» MATERIAL FOR THE TASK:
(** * yahoogroupsapi.py: the resilient fetch engine of yahoo-group-archiver

    A shallow embedding of [YahooGroupsAPI] (endpoint resolution, pacing,
    error classification, the JSON retry loop and the streaming download
    loop) together with the properties stated for it.

    Python integers are [Z]; the class-level dict [API_VERSIONS] is a
    [gmap]; the list [uri_parts] is a list updated by index; exceptions are
    an inductive type and every fallible step returns an [outcome]; calls
    that touch the outside world (time.sleep, requests.Session.get, the
    random generator) run in a state-and-exception monad over a [world]
    that records what happened, in order. *)

From Stdlib Require Import ZArith Lia String List DecimalString.
From Stdlib Require DecimalPos DecimalZ.
From stdpp Require Import gmap strings list fin_maps.

Open Scope string_scope.
Open Scope Z_scope.

(** ** Values exchanged with the server *)

(** What [Response.json()] can produce.  An object is the parsed Python
    dict, kept as an association of keys to values. *)
#[local] Set Warnings "-register-all".
Inductive json : Type :=
| JNull
| JBool (b : bool)
| JNum (n : Z)
| JStr (s : string)
| JArr (items : list json)
| JObj (fields : list (string * json)).
#[local] Set Warnings "register-all".

(** The body of a response as the JSON decoder sees it. *)
Inductive body : Type :=
| NoBody                (* empty body *)
| Malformed             (* bytes that are not valid JSON *)
| Parsed (v : json).    (* valid JSON text *)

Record response : Type := Response {
  status_code : Z;
  payload : body
}.

(** ** Exceptions *)

Inductive exn : Type :=
(* builtins *)
| AttributeError
| KeyError (key : string)
| TypeError
| ValueError
| NameError (name : string)
(* requests.exceptions *)
| ConnectionError
| Timeout
| HTTPError (r : response)
| OtherRequestException
(* the taxonomy of the module: YGAException and below *)
| AuthenticationError
| NotFound
| Recoverable.

Inductive outcome (A : Type) : Type :=
| Ret (a : A)
| Exc (e : exn).
Arguments Ret {A} a.
Arguments Exc {A} e.

(** An argument of a fetch as callers pass it, positional or by keyword:
    [yga.messages(123, 'raw')], [yga.messages(count=50)]. *)
Inductive part : Type :=
| PInt (n : Z)
| PStr (s : string).

(** ** The outside world *)

(** What one call of [Session.get] does: it yields a response or raises.
    [ConnectionError] and [Timeout] stand for themselves and their
    subclasses; any other transport exception is [TransportFault]. *)
Inductive transport : Type :=
| Responds (r : response)
| ConnectionFails
| TimesOut
| TransportFault.

Inductive event : Type :=
| ESleep (seconds : Z)
| EGet (uri : string) (params : list (string * part)).

Record world : Type := World {
  issued : nat;          (* requests sent so far *)
  drawn : nat;           (* random numbers drawn so far *)
  log : list event       (* what happened, oldest first *)
}.

Definition M (A : Type) : Type := world -> outcome A * world.

Definition ret {A} (a : A) : M A := fun w => (Ret a, w).
Definition raise {A} (e : exn) : M A := fun w => (Exc e, w).
Definition bind {A B} (m : M A) (k : A -> M B) : M B :=
  fun w => match m w with
           | (Ret a, w') => k a w'
           | (Exc e, w') => (Exc e, w')
           end.
Definition lift {A} (o : outcome A) : M A := fun w => (o, w).

(** [try: m  except <e>: h e] -- the handler decides by matching on the
    exception, and re-raises what it does not catch. *)
Definition try_except {A} (m : M A) (h : exn -> M A) : M A :=
  fun w => match m w with
           | (Ret a, w') => (Ret a, w')
           | (Exc e, w') => h e w'
           end.

Declare Scope eff_scope.
Delimit Scope eff_scope with eff.
Notation "x <- m ;; k" := (bind m (fun x => k))
  (at level 100, m at next level, right associativity) : eff_scope.
Notation "m ;; k" := (bind m (fun _ => k))
  (at level 100, right associativity) : eff_scope.
Open Scope eff_scope.

(** The world after one more event, and after one more request. *)
Definition logged (w : world) (e : event) : world :=
  World (issued w) (drawn w) (log w ++ [e])%list.
Definition sent (w : world) (e : event) : world :=
  World (S (issued w)) (drawn w) (log w ++ [e])%list.

Definition emit (e : event) : M unit := fun w => (Ret tt, logged w e).

(** ** Module-level definitions *)

(** [random.randint(a, b)]: an integer N with a <= N <= b, both ends
    included; it is [a + _randbelow(b - a + 1)], and raises ValueError on
    an empty range.  [draw] is the generator's raw output, reduced into
    the range. *)
Definition randint (a b : Z) (draw : Z) : outcome Z :=
  if b <? a then Exc ValueError
  else Ret (a + draw mod (b - a + 1)).

(** [def backoff_time(attempt): return random.randint(2**(attempt), 2**(attempt+1))]
    For a negative [attempt], [2**attempt] is a float and randint rejects it
    (ValueError; TypeError from Python 3.12 on). *)
Definition backoff_time (attempt : Z) (draw : Z) : outcome Z :=
  if attempt <? 0 then Exc ValueError
  else randint (2 ^ attempt) (2 ^ (attempt + 1)) draw.

Definition BASE_URI : string := "https://groups.yahoo.com/api".

Definition API_VERSIONS : gmap string string :=
  list_to_map
    [ ("HackGroupInfo", "v1");
      ("messages", "v1");
      ("files", "v2");
      ("albums", "v2");
      ("database", "v1");
      ("links", "v1");
      ("statistics", "v1");
      ("polls", "v1");
      ("attachments", "v1");
      ("members", "v1") ].

(** Python's [str] on a path part. *)
Definition str (p : part) : string :=
  match p with
  | PInt n => NilZero.string_of_int (Z.to_int n)
  | PStr s => s
  end.

(** [sep.join(l)] *)
Definition join (sep : string) (l : list string) : string := String.concat sep l.

(** ** Library calls the engine relies on *)

Definition obind {A B} (o : outcome A) (k : A -> outcome B) : outcome B :=
  match o with
  | Ret a => k a
  | Exc e => Exc e
  end.

(** [Response.raise_for_status()]: HTTPError for 4xx and 5xx, nothing
    otherwise (so not on a 307, as get_json remarks). *)
Definition raise_for_status (r : response) : outcome unit :=
  if (400 <=? status_code r) && (status_code r <? 600)
  then Exc (HTTPError r)
  else Ret tt.

(** [Response.json()]: the decoder raises a ValueError on an empty or
    malformed body. *)
Definition json_of (r : response) : outcome json :=
  match payload r with
  | Parsed v => Ret v
  | NoBody | Malformed => Exc ValueError
  end.

Fixpoint dict_get (key : string) (fields : list (string * json)) : option json :=
  match fields with
  | [] => None
  | (k, v) :: rest => if String.eqb k key then Some v else dict_get key rest
  end.

(** [v[key]] for a string key: KeyError on a dict without the key;
    TypeError on anything that is not a dict (list and str indices must be
    integers; None, bool and numbers are not subscriptable). *)
Definition getitem (v : json) (key : string) : outcome json :=
  match v with
  | JObj fields =>
      match dict_get key fields with
      | Some x => Ret x
      | None => Exc (KeyError key)
      end
  | JNull | JBool _ | JNum _ | JStr _ | JArr _ => Exc TypeError
  end.

(** ** class YahooGroupsAPI *)

(** The fields of an instance that the engine reads ([__init__]). *)
Record api : Type := Api {
  group : string;
  delay : Z              (* seconds, default 0 *)
}.

Definition tries : Z := 5.

(** [range(n)] *)
Definition range (n : Z) : list Z := map Z.of_nat (seq 0 (Z.to_nat n)).

(** The name [i] of [backoff_time(i)], line 158.  It is assigned neither in
    get_json nor at module level and is no builtin: evaluating it raises
    NameError. *)
Definition load_i : outcome Z := Exc (NameError "i").

Section Engine.

(** The server and the network: what the n-th request sent gets. *)
Variable srv : nat -> transport.
(** The random generator: its n-th raw output. *)
Variable rnd : nat -> Z.

Variable self : api.

(** [time.sleep(seconds)]; a negative length is a ValueError. *)
Definition sleep (seconds : Z) : M unit :=
  if seconds <? 0 then raise ValueError else emit (ESleep seconds).

(** [self.s.get(uri, params=...)] *)
Definition s_get (uri : string) (params : list (string * part)) : M response :=
  fun w =>
    let w' := sent w (EGet uri params) in
    match srv (issued w) with
    | Responds r => (Ret r, w')
    | ConnectionFails => (Exc ConnectionError, w')
    | TimesOut => (Exc Timeout, w')
    | TransportFault => (Exc OtherRequestException, w')
    end.

Definition random_draw : M Z :=
  fun w => (Ret (rnd (drawn w)), World (issued w) (S (drawn w)) (log w)).

(** *** download_file, up to the [break] (lines 96-107)

    [retries] counts down from 5; the test
    [r.status_code == 400 and retries > 0] is the match on [retries]
    followed by the test on the status.  The result is the response the
    loop ends with, whose content the rest of the method hands out. *)
Fixpoint download_attempts (url : string) (retries : nat) : M response :=
  sleep (delay self) ;;
  r <- s_get url [] ;;
  match retries with
  | S retries' =>
      if status_code r =? 400 then
        sleep 5 ;;
        download_attempts url retries'
      else
        lift (raise_for_status r) ;;
        ret r
  | O =>
      lift (raise_for_status r) ;;
      ret r
  end.

Definition download_file (url : string) : M response :=
  download_attempts url 5.

(** *** get_json *)

(** Lines 118-124: the URI of a target.  [self.API_VERSIONS[target]] is a
    KeyError for a target that is not in the dict. *)
Definition uri_of (target : string) (parts : list part) : outcome string :=
  obind (match API_VERSIONS !! target with
         | Some version => Ret version
         | None => Exc (KeyError target)
         end)
    (fun version =>
       let uri_parts := [BASE_URI; version; "groups"; group self; target] in
       let uri_parts := (uri_parts ++ map str parts)%list in
       let uri_parts :=
         if String.eqb target "HackGroupInfo" then <[4%nat:=""]> uri_parts
         else uri_parts in
       Ret (join "/" uri_parts)).

(** Lines 131-136: the body of the inner [try]. *)
Definition request_json (uri : string) (opts : list (string * part)) : M json :=
  r <- s_get uri opts ;;
  lift (raise_for_status r) ;;
  if negb (status_code r =? 200) then raise (HTTPError r)
  else lift (obind (json_of r) (fun v => getitem v "ygData")).

(** Lines 142-146: best-effort extraction of the error detail. *)
Definition extract_ygError (r : response) : outcome json :=
  match obind (json_of r) (fun v => getitem v "ygError") with
  | Ret v => Ret v
  | Exc ValueError | Exc (KeyError _) => Ret (JObj [])
  | Exc e => Exc e
  end.

(** Lines 148-155: the exception a status code is turned into. *)
Definition error_of_status (code : Z) : exn :=
  if (code =? 307) || (code =? 401) || (code =? 403) then AuthenticationError
  else if code =? 404 then NotFound
  else Recoverable.

(** Lines 137-155: the two [except] clauses of the inner [try]. *)
Definition classify (e : exn) : M json :=
  match e with
  | ConnectionError | Timeout => raise Recoverable
  | HTTPError r =>
      ygError <- lift (extract_ygError r) ;;
      let code := status_code r in
      raise (error_of_status code)
  | _ => raise e
  end.

(** Lines 130-155: the inner [try] statement, one attempt. *)
Definition attempt_once (uri : string) (opts : list (string * part)) : M json :=
  try_except (request_json uri opts) classify.

(** Lines 128-163: [for attempt in range(tries)], from the attempts still
    pending.  Falling off the loop returns None. *)
Fixpoint attempts (uri : string) (opts : list (string * part))
         (pending : list Z) : M json :=
  match pending with
  | [] => ret JNull
  | attempt :: later =>
      try_except
        (attempt_once uri opts)
        (fun e =>
           match e with
           | Recoverable =>
               if attempt <? tries - 1 then
                 i <- lift load_i ;;
                 draw <- random_draw ;;
                 delay <- lift (backoff_time i draw) ;;
                 sleep delay ;;
                 attempts uri opts later
               else
                 raise Recoverable
           | _ => raise e
           end)
  end.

» WORK TO COMPLETE: Within the records, filter for lines that contain the word "inner" and show each one.

» ANSWER SPACE:
(** Lines 131-136: the body of the inner [try]. *)
(** Lines 137-155: the two [except] clauses of the inner [try]. *)
(** Lines 130-155: the inner [try] statement, one attempt. *)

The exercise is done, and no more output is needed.